Treatment of the diploid dsgA1 mutant with the microtubule destabilizing agent benomyl (HASTIE 1970 Down) resulted in formation of both fluffy and conidial haploid segregants, as expected if the suppressor was dominant. To further test dominance we constructed a diploid between a conidial haploid {Delta}fluG; dsgA1 segregant (HMDCD1.4; Fig 2A, left) and a {Delta}fluG mutant strain. The resulting diploid strain was conidial, thereby confirming dominance of dsgA1 (not shown). All strains were examined by Southern blot analysis to confirm the absence of a wild-type fluG gene (data not shown). dsgA1 was mapped to chromosome VI as described in MATERIALS AND METHODS.
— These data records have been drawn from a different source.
(** One page of [wakeDependents]: the cursor of the next one, or 0. *)
Definition wakePage (message : OutboxMessage) (cursor : uint64) : tx uint64 :=
  requireLease message ≫= λ _,
  '(waits, next) ← tx_PageDependencyWaitersByTarget (om_ResourceID message) cursor
                     wakeFanoutBatch;
  revalidateWaiters (sort_by dw_OperationID string_le waits) ≫= λ _,
  tx_RenewOutbox (m_now at_) (om_ID message) (om_LeaseToken message) w_Lease ≫= λ _,
  mret next.

(** The version handshake that ends [wakeDependents]. *)
Definition wakeFinished (message : OutboxMessage) : tx unit :=
  requireLease message ≫= λ _,
  resource ← tx_GetResource (om_ResourceID message);
  complete message "Woke" ≫= λ _,
  if rr_Version resource <>? om_ExpectedVersion message then
    tx_EnqueueWakeDependents (m_now at_) (m_now' at_)
      (WakeDependentsMessage (om_ResourceID message) (rr_Version resource))
  else mret tt.

(** ** Drive *)

(** The evaluation of the gate, when the resource is gated. *)
Definition gateOf (resource : ResourceRecord) (execution : ProvisioningExecutionRecord)
    (gatingUp : bool) : tx (option DependencyEvaluation) :=
  if gatingUp && (pe_CurrentAttempt execution =? 0%N) && negb (IsOutputRecovery execution) then
    '(evaluation, gated) ← tx_EvaluateDependencies resource;
    mret (if (gated : bool) then Some evaluation else None)
  else mret None.

(** The work that follows a phase: the observation of an output recovery, the
    first dispatch, or the next drive. *)
Definition scheduleNext (message : OutboxMessage) (operation : OperationRecord)
    (execution : ProvisioningExecutionRecord) (next : OperationPhase) : tx unit :=
  if (next =? OperationPhaseApplying) || (next =? OperationPhaseDestroying) then
    guard_tx pe_CurrentAttempt execution <>? 0%N with ErrConcurrencyConflict ;;
    if IsOutputRecovery execution then
      guard_tx (next <>? OperationPhaseApplying) ||
               (pe_Capability execution =? CapabilityDelete) ||
               (pe_State execution <>? AttemptSucceeded) ||
               (pe_OutputResolution execution <>? OutputResolutionPending)
        with Wrapf ErrInvalidApplicationCall "%w: invalid output recovery execution" [] ;;
      let '(execution, observe) := scheduleObserve execution 0 in
      tx_SaveExecution execution (pe_Version execution) ≫= λ _,
      enqueue observe
    else
      let execution := execution <| pe_CurrentAttempt := 1%N |> in
      let dispatch := DispatchMessage (om_OperationID message) 1
                        (u64_incr (pe_Version execution)) in
      tx_CreateSubmissionAttempt (pendingAttempt (om_OperationID message) 1 (om_ID dispatch))
        ≫= λ _,
      tx_SaveExecution execution (pe_Version execution) ≫= λ _,
      enqueue dispatch
  else
    enqueue (DriveMessage (om_OperationID message) (u64_incr (opr_Version operation))).

(** The transition to the next phase; an open gate leaves its condition. *)
Definition advancePhase (message : OutboxMessage) (resource : ResourceRecord)
    (operation : OperationRecord) (execution : ProvisioningExecutionRecord)
    (gate : option DependencyEvaluation) (next : OperationPhase) (changedAt : Time) : tx unit :=
  transition ← lift (Engine_Advance (rr_Resource resource) (rr_Status resource)
    (opr_Operation operation) next
    (internalEventID sha256_hex (op_id (opr_Operation operation)) (InternalTransitionLabel next))
    changedAt);
  status ← (match gate with
    | Some _ =>
        status ← lift (SetDependencyCondition (r_Status transition) ConditionStatusTrue
                   ReasonDependenciesSatisfied "" changedAt);
        tx_DeleteDependencyWaitsForOperation (om_OperationID message) ≫= λ _,
        mret status
    | None => mret (r_Status transition)
    end);
  tx_SaveResource (resource <| rr_Status := status |>) (rr_Version resource) ≫= λ _,
  tx_SaveOperation (saved_operation (r_Operation transition)) (opr_Version operation) ≫= λ _,
  tx_Append (r_Event transition) ≫= λ _,
  complete message "Driven" ≫= λ _,
  scheduleNext message operation execution next.

Definition driveUnit (message : OutboxMessage) : tx unit :=
  requireLease message ≫= λ _,
  preflight ← tx_LookupOperation (om_OperationID message);
  resource ← tx_GetResource (op_resourceID (opr_Operation preflight));
  operation ← tx_GetOperation (om_OperationID message);
  if (opr_Version operation <>? om_ExpectedVersion message) ||
     IsTerminal (opr_Operation operation) then complete message "StaleDrive" else
  match nextPhase (opr_Operation operation) with
  | None => complete message "AlreadyDispatchable"
  | Some next =>
      let changedAt := (op_phaseChangedAt (opr_Operation operation) + 1)%Z in
      let gatingUp := (next =? OperationPhaseApplying) &&
                      (op_capability (opr_Operation operation) <>? CapabilityDelete) in
      execution ← (if gatingUp || (next =? OperationPhaseDestroying)
                   then tx_GetExecution (om_OperationID message) else mret zeroExecution);
      gate ← gateOf resource execution gatingUp;
      match gate with
      | Some evaluation =>
          if de_Class evaluation <>? DependencyReady then
            settleGateBlock message resource operation execution evaluation changedAt
          else advancePhase message resource operation execution gate next changedAt
      | None => advancePhase message resource operation execution gate next changedAt
      end
  end.

(** ** Expired dispatches *)

(** Whether the provider can be given the same attempt again. *)
Definition canRedeliver (ref : string) : outcome bool :=
  match w_Resolve ref with
  | Ok (Some provider) => Ok (default false (pv_CanRedeliverExpiredDispatch provider))
  | Panic p => Panic p
  | _ => Ok false
  end.

Definition recoverMessage (message : OutboxMessage) : tx unit :=
  execution ← tx_GetExecution (om_OperationID message);
  if pe_CurrentAttempt execution <>? om_AttemptNumber message then
    tx_CompleteExpiredOutbox (m_now at_) (om_ID message) (om_LeaseToken message)
      "StaleExpiredDispatch"
  else
  attempt ← tx_GetSubmissionAttempt (om_OperationID message) (om_AttemptNumber message);
  if (pe_State execution =? AttemptPending) && (sa_State attempt =? SubmissionAttemptPending)
  then tx_RequeueExpiredOutbox (m_now at_) (m_now' at_) (om_ID message) (om_LeaseToken message)
  else
  guard_tx (pe_State execution <>? AttemptDispatching) ||
           (sa_State attempt <>? SubmissionAttemptLeased)
    with ErrConcurrencyConflict ;;
  redeliver ← lift (canRedeliver (pe_ProvisionerRef execution));
  if (redeliver : bool) then
    tx_SaveSubmissionAttempt (restoredAttempt attempt) SubmissionAttemptLeased ≫= λ _,
    tx_SaveExecution (execution <| pe_State := AttemptPending |>) (pe_Version execution)
      ≫= λ _,
    tx_RetryExpiredDispatchOutbox (m_now at_) (m_now' at_) (om_ID message)
      (om_LeaseToken message) (u64_incr (pe_Version execution))
      (backoff (om_AttemptCount message)) "ExpiredFencedDispatch"
  else
    tx_SaveSubmissionAttempt (attempt <| sa_State := SubmissionAttemptUnknown |>)
      SubmissionAttemptLeased ≫= λ _,
    let execution := execution <| pe_State := AttemptUnknown |>
      <| pe_Correlation := RequestCorrelationUnknown |> in
    let '(execution, next) := scheduleObserve execution 0 in
    tx_SaveExecution execution (pe_Version execution) ≫= λ _,
    tx_CompleteExpiredOutbox (m_now at_) (om_ID message) (om_LeaseToken message)
      "LeaseExpiredAmbiguous" ≫= λ _,
    enqueue next.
Close examination of the {Delta}fluG; dsgA1 strains indicated numerous differences from the fluG+ wild-type strain. The {Delta}fluG; dsgA1 strains displayed a hyperconidial phenotype in which conidiophores not only arose from specialized aerial mycelium but also formed on the basal mycelium on the surface of the agar (not shown). Through observation of the dsgA1 mutant and wild-type colonies originating from single spores and growing on an agar surface, we found that dsgA1 mutants produced recognizable conidiophores within 12 hr of placing a spore on media while wild-type strains required 22 hr to reach a similar developmental point. This rapid conidiophore development by dsgA1 mutants was not limited to colonies growing on agar surfaces but also occurred with similar timing when mutants were grown in liquid shake culture (Fig 2B).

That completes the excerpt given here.